Remix.run Logo
wraptile 3 days ago

> fortunately it is now easier than ever to do small-scale scraping, the kind yt-dlp does.

this is absolutely not the case. I've been web scraping since 00s and you could just curl any html or selenium the browser for simple automation but now it's incredibly complex and expensive even with modern tools like playwright and all of the monthly "undetectable" flavors of it. Headless browsers are laughably easy to detect because they leak the fact they are being automated and that they are headless. Not to even mention all of the fingerprinting.

sharpshadow 2 days ago | parent | next [-]

> modern browser scripting is extremely easy, so you can often scrape things with mild single-person effort even if the site is an SPA with tons of dynamic JS.
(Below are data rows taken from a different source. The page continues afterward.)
(** [run r b a g k]: match [r] at the position [(b, a)] with group 1
    bound to [g], and go on with [k] from where the match ends. *)
Fixpoint run (R : Type) (r : re) (b a : list ascii) (g : option (list ascii))
    (k : list ascii -> list ascii -> option (list ascii) -> option R)
  : option R :=
  match r with
  | Lit s => lit s b a (fun b' a' => k b' a' g)
  | Cls cl =>
      match a with
      | c :: a' => if in_cls cl c then k (c :: b) a' g else None
      | [] => None
      end
  | Star cl => star cl a b (fun b' a' => k b' a' g)
  | Plus cl => plus cl a b (fun b' a' => k b' a' g)
  | Opt r1 => orelse (run R r1 b a g k) (k b a g)
  | Seq r1 r2 => run R r1 b a g (fun b' a' g' => run R r2 b' a' g' k)
  | Alt r1 r2 => orelse (run R r1 b a g k) (run R r2 b a g k)
  | WordB => if xorb (word_at b) (word_at a) then k b a g else None
  | Group r1 =>
      run R r1 b a g
          (fun b' a' _ => k b' a' (Some (take (length a - length a') a)))
  | NotBehind w r1 =>
      if (length b <? w)%nat then k b a g
      else
        match run unit r1 (drop w b) (rev (take w b) ++ a) g
                  (fun _ a' _ =>
                     if (length a' =? length a)%nat then Some tt else None)
        with
        | Some _ => None
        | None => k b a g
        end
  | NotAhead r1 =>
      match run unit r1 b a g (fun _ _ _ => Some tt) with
      | Some _ => None
      | None => k b a g
      end
  end.

(** A match object: [group()] and [group(1)]. *)
Record match_obj := mkMatch { group0 : string; group1 : option string }.

Definition match_here (r : re) (b a : list ascii) : option match_obj :=
  run match_obj r b a None
      (fun _ a' g =>
         Some (mkMatch (string_of_list_ascii (take (length a - length a') a))
                       (string_of_list_ascii <$> g))).

Fixpoint search_from (r : re) (b a : list ascii) : option match_obj :=
  match match_here r b a with
  | Some m => Some m
  | None =>
      match a with
      | c :: a' => search_from r (c :: b) a'
      | [] => None
      end
  end.

(** [re.search(pattern, text)] *)
Definition search (r : re) (text : string) : option match_obj :=
  search_from r [] (list_ascii_of_string text).

(** [if re.search(pattern, text):] *)
Definition found (r : re) (text : string) : bool :=
  bool_decide (is_Some (search r text)).

Module Notations.
Infix "⋅" := Seq (at level 41, right associativity).
Notation "\b" := WordB.
Notation "\s+" := (Plus [ISpace]).
Notation "\s*" := (Star [ISpace]).
Notation "\s" := (Cls [ISpace]).
Notation "\d+" := (Plus [IDigit]).
Notation "\d" := (Cls [IDigit]).
End Notations.

End Regex.

(** ** job_matcher/utils/clearance.py *)

Module Clearance.
Import Regex Regex.Notations.

(** [ClearanceLevel(IntEnum)] *)
Inductive ClearanceLevel :=
| NONE
| PUBLIC_TRUST
| SECRET
| TOP_SECRET
| TS_SCI.

#[export] Instance ClearanceLevel_eq_dec : EqDecision ClearanceLevel.
Proof. solve_decision. Defined.

(** The integer value of a member. *)
Definition value (l : ClearanceLevel) : Z :=
  match l with
  | NONE => 0
  | PUBLIC_TRUST => 1
  | SECRET => 2
  | TOP_SECRET => 3
  | TS_SCI => 4
  end.

(** The character class [[/-]]. *)
Definition slash_dash : list item := [IChr "/"; IChr "-"].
I think he means the JS part is now easy to run and scrape compared to the transition time from basic download scraping to JS execution/headless browser scraping. It is more complex but the tools haven’t been as evolved as they are now a couple of years ago.

2 days ago | parent | prev | next [-]
[deleted]
immibis 2 days ago | parent | prev | next [-]

mozilla-unified/dom/base/Navigator.cpp - find Navigator::Webdriver and make it always return false, then recompile.

johnisgood 3 days ago | parent | prev [-]

+1

I made a web scraper in Perl a few years ago. It no longer works because I need a headless browser now or whatever it is called these days.

Web scraping is MUCH WORSE TODAY[1].

[1] I am not yelling, just emphasizing. :)